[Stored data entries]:
┌──
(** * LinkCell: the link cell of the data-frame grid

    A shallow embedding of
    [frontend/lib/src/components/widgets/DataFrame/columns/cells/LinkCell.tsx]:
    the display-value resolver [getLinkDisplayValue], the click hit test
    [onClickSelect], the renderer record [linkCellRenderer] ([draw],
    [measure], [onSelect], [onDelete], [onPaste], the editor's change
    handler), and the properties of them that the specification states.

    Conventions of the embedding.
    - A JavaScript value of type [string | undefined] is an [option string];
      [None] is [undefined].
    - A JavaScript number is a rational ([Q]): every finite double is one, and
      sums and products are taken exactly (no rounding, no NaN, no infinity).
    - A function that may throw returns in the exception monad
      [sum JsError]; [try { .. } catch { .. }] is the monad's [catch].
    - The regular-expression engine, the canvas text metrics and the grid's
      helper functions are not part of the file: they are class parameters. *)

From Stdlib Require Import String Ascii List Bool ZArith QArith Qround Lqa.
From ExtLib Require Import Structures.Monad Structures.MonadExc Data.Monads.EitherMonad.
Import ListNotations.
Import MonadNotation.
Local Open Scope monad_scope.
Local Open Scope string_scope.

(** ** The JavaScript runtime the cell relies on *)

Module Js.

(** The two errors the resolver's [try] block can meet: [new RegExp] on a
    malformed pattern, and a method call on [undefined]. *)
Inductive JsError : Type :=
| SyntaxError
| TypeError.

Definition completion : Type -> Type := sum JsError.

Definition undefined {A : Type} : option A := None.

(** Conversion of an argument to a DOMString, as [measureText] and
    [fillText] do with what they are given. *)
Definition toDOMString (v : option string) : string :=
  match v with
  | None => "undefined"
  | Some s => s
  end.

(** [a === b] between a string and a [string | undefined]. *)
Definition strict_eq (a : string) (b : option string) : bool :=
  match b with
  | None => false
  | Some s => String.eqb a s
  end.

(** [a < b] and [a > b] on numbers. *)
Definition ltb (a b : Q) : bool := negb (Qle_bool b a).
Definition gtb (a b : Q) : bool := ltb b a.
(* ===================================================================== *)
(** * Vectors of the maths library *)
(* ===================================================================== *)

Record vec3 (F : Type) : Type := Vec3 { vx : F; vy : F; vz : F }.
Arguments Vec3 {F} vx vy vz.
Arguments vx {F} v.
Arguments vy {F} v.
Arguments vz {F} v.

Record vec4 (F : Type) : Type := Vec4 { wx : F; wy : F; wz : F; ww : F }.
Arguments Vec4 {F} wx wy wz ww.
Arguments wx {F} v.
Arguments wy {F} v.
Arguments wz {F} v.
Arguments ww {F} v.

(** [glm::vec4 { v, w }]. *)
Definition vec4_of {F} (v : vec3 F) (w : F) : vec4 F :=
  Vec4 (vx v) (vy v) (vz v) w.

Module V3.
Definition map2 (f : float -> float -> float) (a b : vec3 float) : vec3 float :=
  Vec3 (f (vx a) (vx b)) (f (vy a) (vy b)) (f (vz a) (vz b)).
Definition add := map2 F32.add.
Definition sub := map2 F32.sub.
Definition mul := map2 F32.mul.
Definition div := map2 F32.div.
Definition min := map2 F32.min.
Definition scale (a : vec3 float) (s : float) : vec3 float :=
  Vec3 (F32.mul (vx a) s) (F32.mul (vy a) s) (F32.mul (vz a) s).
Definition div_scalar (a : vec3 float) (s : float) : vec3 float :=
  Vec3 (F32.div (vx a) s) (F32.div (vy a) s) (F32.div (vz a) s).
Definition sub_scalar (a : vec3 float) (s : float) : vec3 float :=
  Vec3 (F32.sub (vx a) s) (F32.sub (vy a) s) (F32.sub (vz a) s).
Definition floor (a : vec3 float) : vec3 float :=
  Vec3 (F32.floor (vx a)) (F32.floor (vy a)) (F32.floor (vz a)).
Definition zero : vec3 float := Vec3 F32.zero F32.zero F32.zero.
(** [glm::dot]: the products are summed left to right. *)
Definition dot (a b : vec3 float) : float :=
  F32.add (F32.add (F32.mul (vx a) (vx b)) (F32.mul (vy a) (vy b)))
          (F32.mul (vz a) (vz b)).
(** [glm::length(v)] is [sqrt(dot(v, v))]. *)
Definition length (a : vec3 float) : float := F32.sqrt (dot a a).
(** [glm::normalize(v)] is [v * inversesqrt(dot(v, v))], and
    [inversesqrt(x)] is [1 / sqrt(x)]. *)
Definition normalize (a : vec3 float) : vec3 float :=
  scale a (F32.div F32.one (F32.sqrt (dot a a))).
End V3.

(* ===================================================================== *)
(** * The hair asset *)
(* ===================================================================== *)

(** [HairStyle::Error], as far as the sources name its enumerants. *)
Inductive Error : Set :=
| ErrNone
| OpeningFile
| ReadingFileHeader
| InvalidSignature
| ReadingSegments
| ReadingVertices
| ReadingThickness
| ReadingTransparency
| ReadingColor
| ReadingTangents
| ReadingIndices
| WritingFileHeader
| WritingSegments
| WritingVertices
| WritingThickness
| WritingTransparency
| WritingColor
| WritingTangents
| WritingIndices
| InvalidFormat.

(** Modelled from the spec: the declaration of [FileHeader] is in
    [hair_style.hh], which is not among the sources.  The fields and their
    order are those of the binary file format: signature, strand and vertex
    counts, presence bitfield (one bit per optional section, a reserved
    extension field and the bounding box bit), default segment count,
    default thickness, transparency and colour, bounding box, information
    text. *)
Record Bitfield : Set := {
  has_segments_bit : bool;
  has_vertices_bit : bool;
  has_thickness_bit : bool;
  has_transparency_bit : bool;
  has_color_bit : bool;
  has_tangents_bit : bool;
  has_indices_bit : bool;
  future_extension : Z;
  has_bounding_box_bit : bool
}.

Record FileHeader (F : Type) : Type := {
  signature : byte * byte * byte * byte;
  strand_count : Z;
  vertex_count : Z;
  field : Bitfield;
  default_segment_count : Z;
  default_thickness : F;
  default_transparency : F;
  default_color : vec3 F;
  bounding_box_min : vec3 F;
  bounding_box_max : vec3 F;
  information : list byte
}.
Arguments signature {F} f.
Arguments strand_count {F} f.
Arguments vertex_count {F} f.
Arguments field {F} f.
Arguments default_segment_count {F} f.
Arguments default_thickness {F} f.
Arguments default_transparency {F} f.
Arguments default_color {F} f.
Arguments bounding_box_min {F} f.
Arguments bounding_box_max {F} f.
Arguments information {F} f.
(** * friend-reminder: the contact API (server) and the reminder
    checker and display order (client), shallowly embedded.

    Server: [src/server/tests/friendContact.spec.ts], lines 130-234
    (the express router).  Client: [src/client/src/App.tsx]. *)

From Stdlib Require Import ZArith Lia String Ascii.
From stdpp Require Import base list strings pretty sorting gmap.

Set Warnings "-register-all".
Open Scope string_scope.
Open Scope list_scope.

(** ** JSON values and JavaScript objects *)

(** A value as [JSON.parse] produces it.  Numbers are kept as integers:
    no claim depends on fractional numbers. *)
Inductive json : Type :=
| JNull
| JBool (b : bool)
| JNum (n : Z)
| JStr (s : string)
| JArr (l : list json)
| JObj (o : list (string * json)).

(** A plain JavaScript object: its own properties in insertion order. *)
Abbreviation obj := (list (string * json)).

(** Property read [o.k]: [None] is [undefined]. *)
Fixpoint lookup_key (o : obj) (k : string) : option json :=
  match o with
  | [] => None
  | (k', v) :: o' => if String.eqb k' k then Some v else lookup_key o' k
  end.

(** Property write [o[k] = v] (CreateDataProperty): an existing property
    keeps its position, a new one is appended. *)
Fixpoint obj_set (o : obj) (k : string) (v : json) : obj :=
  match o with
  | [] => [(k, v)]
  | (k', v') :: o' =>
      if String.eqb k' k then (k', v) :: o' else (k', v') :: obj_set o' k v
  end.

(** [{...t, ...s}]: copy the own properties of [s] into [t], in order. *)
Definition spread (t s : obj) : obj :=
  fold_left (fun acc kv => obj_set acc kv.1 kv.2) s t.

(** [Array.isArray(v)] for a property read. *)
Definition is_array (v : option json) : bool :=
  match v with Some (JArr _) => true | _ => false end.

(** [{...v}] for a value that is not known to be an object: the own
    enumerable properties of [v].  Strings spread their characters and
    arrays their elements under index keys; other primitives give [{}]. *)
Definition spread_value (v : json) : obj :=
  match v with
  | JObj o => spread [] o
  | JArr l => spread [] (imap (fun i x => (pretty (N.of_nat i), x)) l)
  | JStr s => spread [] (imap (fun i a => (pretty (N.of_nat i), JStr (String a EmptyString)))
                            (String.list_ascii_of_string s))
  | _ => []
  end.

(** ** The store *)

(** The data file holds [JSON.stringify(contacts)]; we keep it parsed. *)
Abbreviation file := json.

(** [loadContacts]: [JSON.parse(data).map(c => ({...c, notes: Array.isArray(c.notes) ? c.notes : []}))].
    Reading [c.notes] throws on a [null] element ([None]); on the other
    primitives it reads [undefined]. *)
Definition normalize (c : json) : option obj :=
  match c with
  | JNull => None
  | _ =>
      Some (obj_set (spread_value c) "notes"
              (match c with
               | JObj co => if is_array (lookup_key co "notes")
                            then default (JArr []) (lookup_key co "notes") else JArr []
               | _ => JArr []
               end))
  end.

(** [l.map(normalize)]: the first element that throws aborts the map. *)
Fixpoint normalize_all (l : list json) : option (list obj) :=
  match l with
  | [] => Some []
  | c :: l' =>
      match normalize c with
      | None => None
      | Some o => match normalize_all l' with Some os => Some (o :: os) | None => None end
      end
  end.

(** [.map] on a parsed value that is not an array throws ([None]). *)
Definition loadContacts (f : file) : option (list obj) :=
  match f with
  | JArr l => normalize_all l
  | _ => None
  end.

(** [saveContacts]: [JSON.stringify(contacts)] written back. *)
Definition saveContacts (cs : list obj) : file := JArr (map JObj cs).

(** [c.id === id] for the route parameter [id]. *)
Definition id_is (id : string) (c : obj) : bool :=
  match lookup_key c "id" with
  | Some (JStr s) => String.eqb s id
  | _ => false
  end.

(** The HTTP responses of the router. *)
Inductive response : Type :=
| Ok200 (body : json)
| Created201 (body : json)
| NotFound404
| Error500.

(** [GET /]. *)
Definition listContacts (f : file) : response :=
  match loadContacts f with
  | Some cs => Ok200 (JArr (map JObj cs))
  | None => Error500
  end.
└──
[What you have to do]:
Look through the data above. Find each line with the string "byte" and copy it.

[Written solution]:
  signature : byte * byte * byte * byte;
  information : list byte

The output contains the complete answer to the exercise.